Eating dinner close to bedtime when endogenous melatonin levels are high is associated with decreased insulin secretion and decreased glucose tolerance, which increase the risk of type 2 diabetes.
And people who are carriers of the G allele of the melatonin receptor-1b gene (MTNR1B) have greater impairment in glucose tolerance after eating a late dinner.
“In natural late eaters [in Spain], we simulated early and late dinner timing by administering a glucose drink and compared effects on blood sugar control over 2 hours,” said senior author Richa Saxena, PhD, a principal investigator at the Center for Genomic Medicine at Massachusetts General Hospital, Boston.
The study also compared outcomes in carriers and noncarriers of the G allele variant of the melatonin receptor gene, Saxena pointed out, in a press release from the hospital.
“We found that late eating disturbed blood sugar control in the whole group,” added lead author Marta Garaulet, PhD.
“This impaired glucose control was predominantly seen in genetic risk variant carriers, representing about half of the cohort,” said Garaulet, professor of physiology and nutrition, University of Murcia, Spain.
The study results “may be important in the effort towards prevention of type 2 diabetes,” according to co-senior author Frank A.J.L. Scheer, PhD.
“Our findings are applicable to about a third of the population in the industrialized world who consume food close to bedtime, as well as other populations who eat at night, including shift workers, or those experiencing jetlag or night-eating disorders, as well as those who routinely use melatonin supplements close to food intake,” said Scheer, director of the Medical Chronobiology Program at Brigham and Women’s Hospital, Boston, Massachusetts.
The results suggest people should not eat within 2 hours of bedtime, say the researchers.
“Notably, our study does not include patients with diabetes, so additional studies are needed to examine the impact of food timing and its link with melatonin and receptor variation in patients with diabetes,” Scheer said.
The findings, from the MTNR1B SNP*Food Timing Interaction on Glucose Control (ONTIME-MT) randomized crossover study, were recently published in Diabetes Care.
Melatonin Plays a Key Role in Glucose Metabolism
Melatonin, a hormone primarily released at night that helps control the sleep–wake cycle, typically rises around 2 hours before bedtime, the researchers explain.

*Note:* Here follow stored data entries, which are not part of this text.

(** An `audit checkpoint` that succeeds has anchored something that can be
    checked: the log it read is not empty and verifies under the daemon's key, and
    verifying it against the anchor the command leaves is consistent. *)
Theorem checkpoint_success_is_checkable debug_verify debug_checkpoint m db pr sink' :
  run_audit_checkpoint debug_verify debug_checkpoint m db = (pr, Some sink') -> pr_end pr = Ok tt ->
  exists key st rows k n,
    mc_open m (store_path (resolve_audit_store (mc_metadata m) (mc_env m))) = Ok st
    /\ os_chain st = Ok rows /\ rows <> [] /\ verify_chain key rows = Intact k
    /\ verify_against_anchor (verifying_key_hex key) rows sink' = Ok (CpConsistent n).
Proof.
  unfold run_audit_checkpoint. set (store := resolve_audit_store _ _).
  destruct (match db with Some u => Some u | None => _ end) as [url|]; [|done]. cbv zeta.
  destruct (require_exists m _ "audit key" _); [done|].
  destruct (load_or_generate _ _) as [key|]; [|done].
  destruct (require_exists m _ "audit database" _); [done|].
  destruct (mc_open m (store_path store)) as [st|]; [|done].
  destruct (os_chain st) as [rows|] eqn:Ert; [|done]. destruct (mc_sink m url) as [sink|]; [|done].
  destruct (anchor_once key rows (mc_now m) sink) as [[o|e] sk] eqn:Ea;
    [|by intros [= <- <-]].
  destruct o as [seq n| | | |]; intros [= <- <-]; try done. intros _.
  apply anchored_is_consistent in Ea as (Hne & (k & Hk) & Hc).
  by exists key, st, rows, k, n.
Qed.

Lemma select_all parse rows : select_rows parse None (length rows) rows = Ok rows.
Proof. induction rows as [|r rows IH]; [done|]. cbn [length select_rows]. by rewrite IH. Qed.

(** An export without a filter is the whole log, row for row. *)
Lemma export_is_the_log parse m rows :
  exported_rows m (store_path (resolve_audit_store (mc_metadata m) (mc_env m))) = Ok rows ->
  pr_out (run_audit_export parse m None None) = [OutJson (JArr (map chain_row_value rows))].
Proof.
  intros Hr. unfold run_audit_export. cbv zeta. rewrite Hr.
  unfold select_chain_rows_for_export. cbn [default]. unfold mbind, result_bind. cbn.
  by rewrite select_all.
Qed.
End ExportFacts.

(** ** Concrete machines *)

Module ReportSample.
#[local] Existing Instance Toy.crypto.
#[local] Existing Instance Toy.crypto_laws.
#[local] Existing Instance StoreSample.env.
#[export] Instance str_debug : StrDebug := fun s => s.

Definition key_bytes : bytes := replicate 32 "k"%char.
Definition key : AuditKey := mkAuditKey CURRENT_KEY_ID key_bytes.
Definition db : Db := StoreSample.or_empty (record (Some key) 0 "t1" StoreSample.tx empty_db).
Definition store : AuditStoreChoice := Explicit "/srv/audit.sqlite".

(** A machine with the key beside the database; [hidden] is a path that is not
    there. *)
Definition machine (e : environ) (storage : option StorageSection) (hidden : string) (d : Db)
    (anchored : list Checkpoint) : Machine (list Checkpoint) := {|
  mc_env := e;
  mc_config := mkConfig None None None None storage;
  mc_metadata := fun p => if (p =? hidden)%string then ProbeFailed else Found;
  mc_read := fun _ => Ok (verifying_key_hex key);
  mc_key := fun _ => (384%N, key_bytes);
  mc_open := fun _ => Ok (store_of d);
  mc_postgres := fun _ => mkPg (Err "down") (Err "down") (Err "down") (Err "down") (Err "down") (Err "down");
  mc_sink := fun _ => Ok anchored;
  mc_machine_hash := None;
  mc_daemon_hash := fun _ => None;
  mc_now := "t1" |}.

Definition plain : Machine (list Checkpoint) := machine ∅ None "" db [].

Lemma reach : reachable key db.
Proof.
  eapply reachable_step; [constructor|]. eapply (step_record key 0 "t1" StoreSample.tx).
  vm_compute. reflexivity.
Qed.

Definition anchored_tip : list Checkpoint :=
  match fetch_chain_rows db with r :: _ => [sign_checkpoint key (cr_seq r) (cr_chain_hash r) "t1"] | [] => [] end.
Definition anchored_env : environ := {["SYSKNIFE_CHECKPOINT_DB" := "postgres://anchor"]}.
Definition anchored : Machine (list Checkpoint) := machine anchored_env None "" db anchored_tip.
Definition postgres_section : StorageSection := mkStorage "postgres" (Some "postgres://db/sysknife") None.
(** The same machine after the log was erased. *)
Definition erased : Machine (list Checkpoint) := machine anchored_env None "" empty_db anchored_tip.
End ReportSample.

#[local] Existing Instance Toy.crypto.
#[local] Existing Instance Toy.crypto_laws.
#[local] Existing Instance StoreSample.env.
#[local] Existing Instance ReportSample.str_debug.

Lemma honest_store_passes_witness :
  pr_end (run_audit_verify_with_store ReportSample.plain false None ReportSample.store) = Ok tt.
Proof.
  apply (honest_store_passes ReportSample.plain false ReportSample.store ReportSample.key ReportSample.db
           ReportSample.reach); try reflexivity.
  intros E. apply (f_equal length) in E. vm_compute in E. discriminate.
Defined.

Lemma passing_verdict_is_whole_witness :
  exists tx ev, length tx = 1 /\ os_chain (store_of ReportSample.db) = Ok tx
    /\ whole_trail (verifying_key ReportSample.key) tx ev.
Proof.
  destruct (passing_verdict_is_whole ReportSample.anchored true None ReportSample.store)
    as (v & vk & e & tx & ev & Hl & Hk & (st & n & Ho & Ht & _) & Hw & _).
  { vm_compute. reflexivity. }
  injection Ho as <-. exists tx, ev. split.
  - injection Ht as <-. vm_compute. reflexivity.
  - split; [exact Ht|].
    assert (Ev : v = Private ReportSample.key).
    { assert (E : load_verifier ReportSample.anchored None (store_path ReportSample.store)
                  = Ok (Private ReportSample.key)) by reflexivity. congruence. }
    subst v. injection Hk as <- _. exact Hw.
Defined.

(** The same log in PostgreSQL passes, and does not once an anchor is configured. *)
Example postgres_log_verdicts :
  let pg := mkPg (Ok tt) (Ok tt) (Ok (fetch_chain_rows ReportSample.db)) (Ok []) (Ok false) (Ok (Agrees 1)) in
  let m e := mkMachine e (mkConfig None None None None (Some ReportSample.postgres_section)) (fun _ => Found)
    (fun _ => Ok "") (fun _ => (384%N, ReportSample.key_bytes)) (fun _ => Err "") (fun _ => pg)
    (fun _ => Ok ReportSample.anchored_tip) None (fun _ => None) "t1" in
  pr_end (run_audit_verify_with_store (m ∅) true None ReportSample.store) = Ok tt
  /\ pr_end (run_audit_verify_with_store (m ReportSample.anchored_env) true None ReportSample.store) = Err (Exit 2).
Proof. vm_compute. done. Qed.

Lemma checkpoint_success_is_checkable_witness :
  exists key rows k n, length rows = 1 /\ verify_chain key rows = Intact k
    /\ verify_against_anchor (verifying_key_hex key) rows ReportSample.anchored_tip = Ok (CpConsistent n).
Proof.
  pose (m := ReportSample.machine (<["SYSKNIFE_DATABASE_PATH" := "/srv/audit.sqlite"]> ReportSample.anchored_env)
               None "" ReportSample.db []).
  destruct (checkpoint_success_is_checkable (fun _ => []) (fun _ => []) m None
      (run_audit_checkpoint (fun _ => []) (fun _ => []) m None).1 ReportSample.anchored_tip)
    as (key & st & rows & k & n & Ho & Ht & _ & Hk & Hc); [vm_compute; reflexivity|vm_compute; reflexivity|].
  exists key, rows, k, n. split; [|by split].
  injection Ho as <-. injection Ht as <-. vm_compute. reflexivity.
Defined.

(** An erased log is seen by the anchor, by both surfaces... *)
Example erased_log_is_seen :
  pr_end (run_audit_verify_with_store ReportSample.erased true None ReportSample.store) = Err (Exit 1)
  /\ rp_status (audit_verify_local_store_with_store ReportSample.erased ReportSample.store) = "broken".
Proof. vm_compute. done. Qed.

(** ... and not by the doctor, which reads no anchor and calls an empty log intact:
    where `audit verify` answers broken, or cannot verify when there is no anchor,
    the doctor's status is "intact". *)
Lemma doctor_calls_an_erased_log_intact :
  kind_word (audit_chain_quick_check ReportSample.erased ReportSample.store).1 = "intact"
  /\ kind_word (audit_chain_quick_check (ReportSample.machine ∅ None "" empty_db []) ReportSample.store).1
     = "intact"
  /\ rp_status (audit_verify_local_store_with_store (ReportSample.machine ∅ None "" empty_db [])
       ReportSample.store) = "cannot_verify".
Proof. vm_compute. done. Qed.

(** Without a key `audit verify` reports that no anchor is configured, whatever is
    configured; the report to an agent says it is configured and was not checked. *)
Lemma missing_key_hides_the_anchor :
  let m := ReportSample.machine ReportSample.anchored_env None "/srv/audit-key" ReportSample.db
             ReportSample.anchored_tip in
  pr_out (run_audit_verify_with_store m false None ReportSample.store) !! 1 = Some (OutLine (lit anchor_caveat))
  /\ jget "configured" (rp_audit_anchor (audit_verify_local_store_with_store m ReportSample.store))
     = Some (JBool true).
Proof. vm_compute. done. Qed.

(** A backend name the daemon refuses to start with is taken for SQLite by the
    audit commands: they verify the local file and pass. *)
Lemma unknown_backend_reads_sqlite :
  let s := mkStorage "postgresql" (Some "postgres://db") None in
  (exists why, parsed s = Err why)
  /\ pr_end (run_audit_verify_with_store (ReportSample.machine ∅ (Some s) "" ReportSample.db []) true None
       ReportSample.store) = Ok tt.
Proof. split; [by eexists|vm_compute; done]. Qed.

(** The command compares machine identities for a socket the configuration names;
    the agent's report looks at the environment only and stays silent. *)
Lemma agent_gets_no_machine_caveat :
  let e := {["SYSKNIFE_LISTEN_URI" := "unix:///run/forwarded.sock"]} : environ in
  (exists caveat, resolve_daemon_socket_caveat e (Some "here") (fun _ => Some "there") = Some (Some caveat))
  /\ remote_daemon_caveat_from_env e = None.
Proof. split; [by eexists|reflexivity]. Qed.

The discovery of MTNR1B as a type 2 diabetes-associated gene “suggests that beyond sleep and circadian regulation, melatonin plays a key role in glucose metabolism,” they note.
However, whether melatonin improves or impairs glucose control is controversial, and the effect of MTNR1B genotypes on glucose control is not clear.

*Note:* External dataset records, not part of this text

(* ===== verification/Shell.v ===== *)
(** * The desktop shell

    apps/sysknife-shell/src-tauri/src: the commands behind the graphical client
    (commands.rs), its connection to the daemon (daemon_client.rs) and the poller of the
    daemon's health (main.rs). A connection is an argument ([ShellLink]); what is written
    to it and what the user is shown on the way is a list of events, in order. The
    planner is the other files' subject; its error texts are an argument. *)

From Stdlib Require Import Ascii String NArith Lia.
From stdpp Require Import base list gmap strings.
From S2P Require Import Prelude Json Types Distro Store Config Effects Dispatcher Approval OperatorText Sanitize PlanTools Wire Client Collector.

(** ** The connection *)

Definition MAX_RESPONSE_BYTES : N := 4 * 1024 * 1024.
Definition EXECUTE_STEP_TIMEOUT_SECS : N := 600.

(** A connection as it will go. [sl_connect]: [None] is an attempt still pending at its
    deadline; [sl_write]: the answer to each write; the end of [sl_reads] is a daemon that
    stays silent. *)
Record ShellLink : Type := mkShellLink {
  sl_connect : option (result string ());
  sl_timeouts : result string ();
  sl_write : nat -> result string ();
  sl_reads : list Reply }.

Inductive ShellEvent : Type :=
| Sent (request : json)
| Timeline (line : string).

Section Shell.
Context `{ClientEnv}.

(** [String::from] of the JSON strings of an array; anything else is dropped. *)
Definition shell_string_array (v : json) : list string :=
  match as_array v with Some a => omap as_str a | None => [] end.

(** One request and its reply on a blocking connection; a read past the timeout fails. *)
Definition blocking_exchange (cannot_connect sending reading parsing : string) (link : ShellLink)
    : result string json :=
  match sl_connect link with
  | None => Err (cannot_connect ++ WOULD_BLOCK)%string
  | Some (Err e) => Err (cannot_connect ++ e)%string
  | Some (Ok _) =>
      match sl_write link 0 with
      | Err e => Err (sending ++ e)%string
      | Ok _ =>
          match sl_reads link with
          | [] => Err (reading ++ WOULD_BLOCK)%string
          | r :: _ =>
              match rp_answer r with
              | Err e => Err (reading ++ e)%string
              | Ok msg => match from_slice msg with Err e => Err (parsing ++ e)%string | Ok resp => Ok resp end
              end
          end
      end
  end.

Definition other_kind (resp : json) : string := default "<missing>" (kind resp).

Definition query_state_inner (socket_path : string) (link : ShellLink) : result string CuratedState :=
  match sl_connect link with
  | Some (Ok _) =>
      match sl_timeouts link with
      | Err e => Err ("failed to set read timeout: " ++ e)%string
      | Ok _ =>
          resp ← blocking_exchange "" "failed to send query_state: " "failed to read daemon response: "
                   "invalid JSON from daemon: " link;
          match kind resp with
          | Some "state_response" =>
              match jget "state" resp with
              | None => Err "state_response missing 'state' object"
              | Some s =>
                  match jget "host_name" s ≫= as_str with
                  | None => Err "state.host_name missing or not a string"
                  | Some host_name =>
                      match curated_new host_name (default "" (jget "deployment" s ≫= as_str))
                              (shell_string_array (jidx "services" s)) (shell_string_array (jidx "flatpaks" s))
                              (shell_string_array (jidx "toolboxes" s)) (shell_string_array (jidx "layered_packages" s))
                              (shell_string_array (jidx "containers" s)) (shell_string_array (jidx "users" s)) with
                      | Err e => Err ("invalid state from daemon: " ++ e)%string
                      | Ok state => Ok state
                      end
                  end
              end
          | Some "error_response" =>
              Err ("daemon error (" ++ str_or "unknown" (jidx "category" resp) ++ "): "
                   ++ str_or "no message" (jidx "message" resp))%string
          | _ => Err ("unexpected response type from daemon: " ++ other_kind resp)%string
          end
      end
  | Some (Err e) => Err ("cannot connect to daemon at " ++ socket_path ++ ": " ++ e)%string
  | None => Err ("cannot connect to daemon at " ++ socket_path ++ ": " ++ WOULD_BLOCK)%string
  end.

“We decided to test if late eating that usually occurs with elevated melatonin levels results in disturbed blood sugar control,” Saxena explained.

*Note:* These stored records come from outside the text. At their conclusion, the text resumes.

Lemma note_counts path outcome key c disk io t :
  outcome = "hit" \/ outcome = "miss" -> ca_mode c = ReplayMode -> ci_append io = None ->
  ledger_reads_as path disk t ->
  let '(c', disk') := note outcome surface key c disk io in
  ca_tally c' = tally_plus (ca_tally c) (tally_of outcome)
  /\ ledger_reads_as path disk' (tally_plus t (tally_of outcome)).
Proof.
  intros Ho Hm Hio [He Ht]. unfold note. set (L := default "" (dk_ledger disk)) in *. cbn [ca_mode]. rewrite Hm, Hio. cbn [is_replay negb].
  split; [by apply add_outcome_plus|].
  destruct (ledger_reads outcome surface key Ho) as (Hl & Hb & v & Hv & Hget).
  unfold ledger_reads_as. cbn [dk_ledger default]. split.
  - unfold line_ended. apply orb_true_iff. right. apply ends_with_spec. rewrite <-str_app_assoc. eauto.
  - unfold default; cbv beta delta [id]. rewrite lines_app by done.
    rewrite tally_lines_app, Ht. cbn [mbind result_bind].
    rewrite lines_cons by done. cbn [tally_lines]. rewrite Hb, Hv, Hget. cbn -[add_outcome].
    by rewrite add_outcome_plus.
Qed.

Lemma complete_counts path c disk io call live t :
  ca_mode c = ReplayMode -> ci_append io = None -> ledger_reads_as path disk t ->
  exists o, (o = "hit" \/ o = "miss") /\
  let s := complete debug_str surface c disk io call live in
  ca_mode (sv_cassette s) = ReplayMode
  /\ ca_tally (sv_cassette s) = tally_plus (ca_tally c) (tally_of o)
  /\ ledger_reads_as path (sv_disk s) (tally_plus t (tally_of o)).
Proof.
  intros Hm Hio Ht. cbv zeta. unfold complete. rewrite Hm. cbn [is_replay].
  destruct (recorded_outcome _ _) as [o|]; [exists "hit"|exists "miss"];
    (split; [by auto|]);
    match goal with |- context [note ?o surface ?k c disk io] =>
      pose proof (note_state o k c disk io) as (_ & _ & N3 & _);
      pose proof (note_counts path o k c disk io t) as N
    end;
    destruct (note _ _ _ _ _ _) as [c' disk']; cbn [fst snd sv_cassette sv_disk] in *;
    (split; [by rewrite N3|]); apply N; auto.
Qed.

(** Every call of a replay is in its tally and, unless the disk failed, in the ledger: what
    a later process reads there is what was there before and this replay's own count. *)
Theorem ledger_counts_the_replay path replays : forall c disk t,
  ca_mode c = ReplayMode -> Forall (fun a => ci_append (ak_io a) = None) replays -> ledger_reads_as path disk t ->
  let '(_, c', disk') := session c disk replays in
  exists n, ca_tally c' = tally_plus (ca_tally c) n
    /\ (hits n + misses n)%N = N.of_nat (length replays)
    /\ ledger_reads_as path disk' (tally_plus t n).
Proof.
  induction replays as [|a l IH]; intros c disk t Hm Hio Ht.
  { exists (mkTally 0 0). unfold tally_plus. cbn. rewrite !N.add_0_r. by destruct (ca_tally c), t. }
  apply Forall_cons in Hio as [Ha Hl]. cbn [session].
  destruct (complete_counts path c disk (ak_io a) (ak_call a) (ak_live a) t Hm Ha Ht) as (o & Ho & Hm' & Htal & Hled).
  set (s := complete _ _ _ _ _ _ _) in *. specialize (IH (sv_cassette s) (sv_disk s) _ Hm' Hl Hled).
  destruct (session (sv_cassette s) (sv_disk s) l) as [[outs c'] disk']. destruct IH as (n & In & Ic & Il).
  exists (tally_plus (tally_of o) n). rewrite In, Htal. split_and!.
  - unfold tally_plus. cbn. f_equal; lia.
  - unfold tally_plus. cbn [hits misses length]. rewrite Nat2N.inj_succ, <-Ic. destruct Ho as [->| ->]; cbn; lia.
  - match goal with |- ledger_reads_as _ _ ?x => match type of Il with ledger_reads_as _ _ ?y => replace x with y end end;
      [done|]. unfold tally_plus. cbn. f_equal; lia.
Qed.
End Sessions.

To investigate this, researchers enrolled 845 adults in Spain who were 18-70 years old and did not have diabetes.
Participants were a mean age of 38 years and 71% were women. They had a mean body mass index (BMI) of 25.7 kg/m2 and 18% had obesity.
On average, they typically ate dinner at 21:38 (9.38 PM) and went to bed at 24:32 (0.32 AM).
DNA analysis from participants’ blood samples determined that 50% had the CC genotype of the MTNR1B gene, 40% had the CG genotype, and 10% had the GG genotype.
Each participant underwent two oral glucose tolerance tests.
They fasted for 8 hours and then had a 2-hour 75-g oral glucose tolerance test either 1 hour before bedtime (simulating a late dinner) or 4 hours before bedtime (simulating an early dinner).
Then they repeated the test at the opposite dinner time on another night.
The average serum melatonin values were 3.5-fold higher after the late dinner than after the early dinner, resulting in 6.7% lower insulin area under the curve (AUC) and 8.3% higher glucose AUC.
Genotype differences in glucose tolerance were attributed to reductions in beta-cell function.
“Our results confirm that late eating acutely impairs glucose tolerance through a defect in insulin secretion,” the researchers reiterate.
ONTIME-MT was funded by the National Institutes of Health, the Spanish Government of Investigation, Development, and Innovation, and the Seneca Foundation. The researchers have reported no relevant financial disclosures.